Painted steel, 34½ x 84 x 21 (87.5 x 213.5 x 53.5).
Presented by Alistair McAlpine 1971.
Exh: The New Generation: 1965, Whitechapel Gallery, March-April 1965 (2); The Alistair McAlpine Gift, Tate Gallery, June-August 1971 (1).
Lit: Ian Dunlop, David Annesley, Catalogue of The New Generation: 1965, Whitechapel Gallery, 1965, pp. 17-18; Anne Seymour, in catalogue of The Alistair McAlpine Gift, 1971, pp. 37-48, repr. p. 36.

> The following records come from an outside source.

Lemma is_subtype_transitive_witness :
  reachable example_max_types (table_after subtype_script)
  ∧ good (table_after subtype_script) 3 ∧ good (table_after subtype_script) 4
  ∧ is_subtype example_max_types 2 (table_after subtype_script) 3 4
    = Ok (example_is_subtype.1, true)
  ∧ is_subtype example_max_types 2 example_is_subtype.1 4 4
    = Ok (example_is_subtype.1, true)
  ∧ is_subtype example_max_types 2 example_is_subtype.1 3 4
    = Ok (example_is_subtype.1, example_is_subtype.2)
  ∧ example_is_subtype.2 = true.
Proof.
  assert (Hr : reachable example_max_types (table_after subtype_script)).
  { apply table_after_reachable. vm_compute. reflexivity. }
  assert (H3 : good (table_after subtype_script) 3).
  { apply good_type_spec. vm_compute. reflexivity. }
  assert (H4 : good (table_after subtype_script) 4).
  { apply good_type_spec. vm_compute. reflexivity. }
  assert (Ha : is_subtype example_max_types 2 (table_after subtype_script) 3 4
               = Ok (example_is_subtype.1, true)).
  { vm_compute. reflexivity. }
  assert (Hb : is_subtype example_max_types 2 example_is_subtype.1 4 4
               = Ok (example_is_subtype.1, true)).
  { vm_compute. reflexivity. }
  assert (Hc : is_subtype example_max_types 2 example_is_subtype.1 3 4
               = Ok (example_is_subtype.1, example_is_subtype.2)).
  { vm_compute. reflexivity. }
  split; [exact Hr|]. split; [exact H3|]. split; [exact H4|]. split; [exact Ha|].
  split; [exact Hb|]. split; [exact Hc|].
  exact (is_subtype_transitive example_max_types example_max_types_bound 2 2 2
           (table_after subtype_script) 3 4 4
           example_is_subtype.1 example_is_subtype.1 example_is_subtype.1
           example_is_subtype.2 Hr H3 H4 H4 Ha Hb Hc).
Defined.
(** * rustico web front end: frame scheduling, frame sink, audio gate and rpc

    A shallow embedding of [public/main_webworkers.js].  The script is a set
    of event handlers that run to completion on one thread and communicate
    through module-level variables; every handler is embedded as a function
    in a small state/exception/log monad over those variables.

    Conventions.
    - The counters are JavaScript numbers that only ever hold integers; they
      are modelled as [Z] (exact below 2^53).
    - [null] is [None].
    - Calls into the browser (worker and audio ports, console, canvas, timers)
      are recorded in an execution log, in program order, together with every
      assignment to a module-level variable. *)

From Stdlib Require Import ZArith Lia List String.
From stdpp Require Import base option list gmap.
Import ListNotations.

Local Open Scope Z_scope.

(** ** JavaScript values carried by rpc replies *)

Module Js.

(** The part of the value universe a structured-clone reply can carry.
    Numbers are kept to integers plus NaN; objects are opaque. *)
Inductive value : Type :=
| Undefined
| Null
| Bool (b : bool)
| Num (n : Z)
| NaN
| Str (s : string)
| Obj (ref : nat).

(** ToBoolean, as used by [if (data.error)]. *)
Definition truthy (v : value) : bool :=
  match v with
  | Undefined | Null | NaN => false
  | Bool b => b
  | Num n => negb (n =? 0)
  | Str s => negb (String.eqb s EmptyString)
  | Obj _ => true
  end.
(* ===== verification/_CoqProject ===== *)
-Q . S2P
Prelude.v
GoStrings.v
GoSets.v
GoSlices.v
GoSort.v
Hosts.v
GoNet.v
Spiffe.v
ConfigKeys.v
PushRequest.v
PushQueue.v
Watch.v
XdsProtocol.v
Delta.v
Service.v
XdsCache.v
EndpointShards.v
ServiceIndex.v
EndpointBuilder.v
Eds.v
ApiTypes.v
Authentication.v
PolicyIndex.v
Debounce.v
Ads.v
XdsGen.v
ConfigSnapshot.v
SecurityFilters.v
GrpcRoutes.v
GrpcClusters.v
GrpcListeners.v
GrpcGen.v
StandardStream.v
Translate.v
ConfigModel.v
ConfigStore.v
ServiceEntries.v
ServiceRegistries.v
PodCache.v
KubeRegistry.v
Krt.v
KrtCollection.v
KrtSystem.v
KrtStatic.v
KrtJoin.v
KrtHandlers.v
LeaderElection.v
OperatorValues.v
NamespaceFilter.v
TaskQueue.v
DelayQueue.v
SecretCache.v
SdsService.v
InherentXds.v
LabelSyntax.v
Telemetry.v
Validation.v
Admission.v
SubjectAltNames.v
PkiUtil.v
CertAuthority.v
GatewayControllers.v
RegistrationAuthority.v
(* ===== verification/Prelude.v ===== *)
(** * The control plane of dubbo-kubernetes

    dubbod watches a cluster, keeps a model of its services, endpoints and
    policies, serves it to workloads over xDS, and issues the certificates the
    workloads authenticate with.  This library models the path of a change
    through it, from a configuration or a pod to the stream of a client, and the
    path of a credential from the authority to a proxy, and proves that both keep
    their promises.  Paths below are under [src/]; [model/], [xds/],
    [networking/], [serviceregistry/], [config/], [leaderelection/] and
    [bootstrap/] stand for directories of [dubbod/discovery/pkg/], [security/]
    for [dubbod/security/pkg/].

    ** The program

    Configurations reach the server through an admission webhook and validators
    ([pkg/webhooks/server], [pkg/config/validation]) and live in stores
    ([config/memory], [config/aggregate]); services and endpoints come from
    registries ([serviceregistry/kube], [serviceentry], [aggregate]), which
    filter namespaces ([pkg/kube/namespace]) and run tasks from queues
    ([pkg/queue]); derived collections ([pkg/kube/krt]) recompute what depends
    on what changed.  A registry reports the endpoints of a service to the
    endpoint index ([model/endpointshards.go]), which decides whether the change
    needs a push and clears what the cache ([model/xds_cache.go],
    [typed_xds_cache.go]) holds for it.  The change becomes a push request
    ([model/push_context.go]) on a channel; the debouncer ([xds/discovery.go])
    merges what arrives close together, brings the configuration snapshot
    ([model/config_snapshot.go]) up to date and starts a push, which selects
    connections ([xds/ads.go]) and queues the request for each
    ([xds/pushqueue.go]).  The handler of a connection takes it from there: for
    every watched type it generates resources ([xds/eds.go],
    [xds/endpoints], [networking/grpcgen]), limits them to what the client asked
    for and sends them ([xds/xdsgen.go]), and records the response in the watch
    of the type, by which the protocol ([pkg/xds/server.go], [xds/delta.go])
    tells acknowledgements from requests; an adapter ([xds/standard_ads.go])
    speaks the standard xDS API.

    Certificates are issued by the authority ([security/pki],
    [security/server/ca]), to the agent of a workload, which caches and rotates
    them ([security/nodeagent/cache]) and serves them to the proxy
    ([security/nodeagent/sds]), or to a controller that keeps them in a Secret of
    the pod ([bootstrap/inherent_xds_controller.go]).  An elected replica
    runs the controllers ([leaderelection/]).

    ** The files

    Shared ground:
    - [Prelude]: outcomes of Go code ([res]: a value, an error, a panic), machine
      integers, times, nilable maps and sets, tactics and shared lemmas.
    - [GoStrings], [GoSets], [GoSlices], [GoSort], [GoNet]: the parts of the Go
      library and of [pkg/util/sets], [pkg/slices] the rest uses, with IEEE
      numbers where the code compares them.
    - [Hosts], [LabelSyntax]: [pkg/config/host], [labels], [protocol]; label
      syntax by derivatives of the regular expressions of the source.
    - [ConfigKeys], [ApiTypes], [ConfigModel]: kinds, keys, API messages,
      configurations and schemas.

    Requests and streams:
    - [PushRequest], [PushQueue], [Debounce]: requests and their merge, the queue
      and the debounce loop as step relations.
    - [Watch], [XdsProtocol], [Delta]: the [Watcher] interface as a class with
      laws, [ShouldRespond] proved against any watcher, the incremental protocol.
    - [Ads], [XdsGen]: admission and selection of connections; the handlers in a
      state and error monad.
    - [StandardStream], [Translate]: the adapter of the standard API.

    Content:
    - [Service], [XdsCache], [EndpointShards], [EndpointBuilder], [Eds]: endpoints
      from the index to the assignment, over an LRU given as a class with laws.
    - [Spiffe], [Authentication], [ServiceIndex], [PolicyIndex],
      [ConfigSnapshot]: identities, precedence of policies, the snapshot.
    - [SecurityFilters], [GrpcRoutes], [GrpcClusters], [GrpcListeners],
      [GrpcGen]: the generators of [networking/grpcgen].
    - [Telemetry]: [pkg/config/telemetry] and the observability of gateways.

    Sources of configuration:
    - [ConfigStore], [ServiceEntries], [ServiceRegistries], [PodCache],
      [KubeRegistry]: stores and registries.
    - [Validation], [Admission]: validators, registered schemas, the webhook.
    - [GatewayControllers]: gateways, their classes, references to secrets, status
      and the deployments made for them ([config/kube/gateway]).
    - [Krt], [KrtCollection], [KrtSystem], [KrtStatic], [KrtJoin],
      [KrtHandlers]: derived, static and joined collections and their handlers.
    - [NamespaceFilter], [TaskQueue], [DelayQueue], [LeaderElection],
      [OperatorValues]: filters, queues, leader election, the values of the
      operator.

    Credentials:
    - [SubjectAltNames], [PkiUtil], [CertAuthority]: the names of a certificate in
      ASN.1, templates and bundles, the authority and its service.  [Crypto] is
      the record of the library's operations, [CryptoLaws] what it promises.
    - [SecretCache], [SdsService]: the agent's cache and its service.
    - [InherentXds]: the controller of workload credentials.
    - [RegistrationAuthority]: certificates signed by the cluster ([security/pki/ra],
      [security/k8s/chiron]), and the bundle of the server, its watchers and its
      renewal ([keycertbundle/], [bootstrap/cert_controller.go]).

    ** What is proved

    - No update is lost: [debounce_no_lost_update], [debounce_progress],
      [pushqueue_no_lost_update], [skipped_clients_need_nothing],
      [derived_converges], [join_handlers_converge], [waiting_slice_not_lost],
      [tasks_in_order], [delayed_tasks_safe].
    - Nothing stale is served: [cache_no_stale_after_clear],
      [eds_generation_is_fresh], [reconcile_refines_full],
      [reconcile_syncs], [discovery_namespaces_converge],
      [gateway_status_settles].
    - The exchange with a client is right and ends: [ShouldRespond_refines_table],
      [exchange_converges], [acknowledged_push_is_silent],
      [push_nesting_bounded], [standard_stream_latest], [sds_follows_protocol].
    - The content is right: [outbound_listener_closure],
      [outbound_route_configuration], [listeners_follow_mtls_mode],
      [cluster_mtls_iff_strict], [authorization_filters_refine_policies],
      [effective_mtls_mode], [translation_conforms], [most_specific_wins].
    - Stores keep what they are given and only what is valid:
      [memory_store_refines], [aggregate_is_a_store], [store_keeps_only_valid],
      [one_mesh_telemetry], [labels_accepted], [accepted_entry_routable].
    - Only the entitled are served: [unauthorized_gets_nothing],
      [verify_peer_cert_isolation], [issued_certificate_bound],
      [granted_lifetime_bounded], [foreign_credentials_untouched],
      [secret_reference_granted], [unmanaged_objects_untouched],
      [ra_signs_for_caller_only], [at_most_one_leader].
    - Credentials outlive restarts and not themselves:
      [authority_is_the_stored_one], [authority_survives_restart],
      [san_roundtrip], [rotation_never_missing], [rotation_reaches_proxy],
      [renewal_before_expiry], [signing_request_removed],
      [bundle_change_never_missed].

    Several of these hold under conditions that their comments name and that the
    code does not check: services of one host name have the same ports
    ([outbound_listener_closure]); a collection is fetched from by key or index
    always or never ([derived_converges]); the mutual TLS mode is that of the
    policies without a selector, the only ones the generators consult
    ([listeners_follow_mtls_mode], [cluster_mtls_iff_strict]); telemetry objects
    are created one review at a time, or each review has seen the objects before it
    ([one_mesh_telemetry]); a change names what it changes
    ([reconcile_refines_full]); a leader that released the lock is excepted
    ([at_most_one_leader]); lifetimes and clocks are bounded
    ([issued_certificate_bound], [rotation_never_missing]).  For the first four
    and for the released lock there is an example or a run without the condition
    that fails.

    Theorems and examples under headings such as Findings show where the code
    does not do what its comments or its other half say.

    ** Choices

    Integers are [Z] with the wrap-around written where the code can overflow
    (counters, weights, tokens, durations).  A nil map or set is [None]: reading
    it is reading an empty one, writing to it panics.  Where the order in which Go
    iterates over a map can be seen, it is a parameter, a permutation of the
    elements ([RangeOrder] and the like), and statements hold for every order;
    where it cannot, it is the order of a finite map.  Locks make each modelled
    operation atomic: interleavings are sequences of operations.  What is not
    under [src/] is a parameter, with its documented behaviour as laws where a
    proof needs it, and an instance that satisfies them: the LRU library,
    protobuf messages and their descriptors, hash functions, the clock, streams,
    informers and the API server, label requirements, parsing of numbers and of
    URLs, JSON decoders, the file system and its watcher, PEM, X.509 and keys.

    Recursions that are not structural get fuel: [Split] the length of the
    string, which bounds the separators; PEM loops and the loop over the names of
    a certificate one more than the length of the text, each round consuming some
    ([extract_ids_values] for the latter); aliases of services one more than their
    number; translation of messages one more than their bytes; heap operations
    the length of the heap.  [pushXds] calls itself at most once in depth; it is
    defined with depth two and [push_nesting_bounded] shows that more changes
    nothing.  Regular expressions are matched by structural recursion.

    ** What is not modelled

    The goroutines that read from a stream or a channel and feed the handlers
    ([Stream], [Receive], [StreamDeltas], [receiveDelta], [doSendPushes], the
    [Run] loops): the handlers are modelled, their scheduling is a sequence of
    steps.  Start-up ([bootstrap/server.go]: flags, listeners and wiring); the
    informer-backed store of custom resources ([config/kube/crdclient]) and the
    wiring of the gateway controllers, whose work is calls to the API server; the
    injection webhook ([pkg/kube/inject]) and the rendering of the operator and of
    dubboctl, which fill templates of Kubernetes objects; the xDS client
    ([pkg/adsc]); debug pages and metrics; generated clients and types. *)

From Stdlib Require Export Ascii.
From stdpp Require Export base gmap sets list strings sorting.
From Stdlib Require Export ZArith Lia.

‘X-Act’ was one of the first pieces David Annesley made after leaving St Martin’s School of Art. He told the compiler ‘things became clearer, as if I settled down into something’. He described the present piece as ‘Like treating metal as fluid and rigid at the same time; like breaking a box’. (A similar idea of something being broken open, a skin peeled back is also evident in Phillip King’s contemporaneous work such as T00737, ‘And the birds began to sing’.) The fact that ‘X-Act’ was inspired by a view over rooftops is irrelevant to the reading of the piece.
Most of the early sculptures Annesley made at St Martin’s were rather box-like in form. Not many were actually flat but they were always frontal, suggesting confrontation in the way David Smith had made possible.
Those done at this time like ‘X-Act’ and ‘Swing Low’ have a kind of domestic scale. In terms of size and space they are to be regarded in a way similar to furniture, though by their presence they stand apart from utilitarian objects. (Richard Smith teaching at St Martin’s from 1961–3 used the same analogy in the 3D paintings he was doing at that time. His 3D painting ‘Surfacing’, 1963, treats a similar theme with a direct package reference.) Titles for Annesley later became simply a way of categorising the work, but in 1964/5 he was using them in a way (similar to Caro, Smith and many others) to contain a suggestion of further possibilities. Physical and verbal puns like ‘X-Act’ were used deliberately to keep the spectator intellectually on the move.
Published in The Tate Gallery Report 1970–1972, London 1972.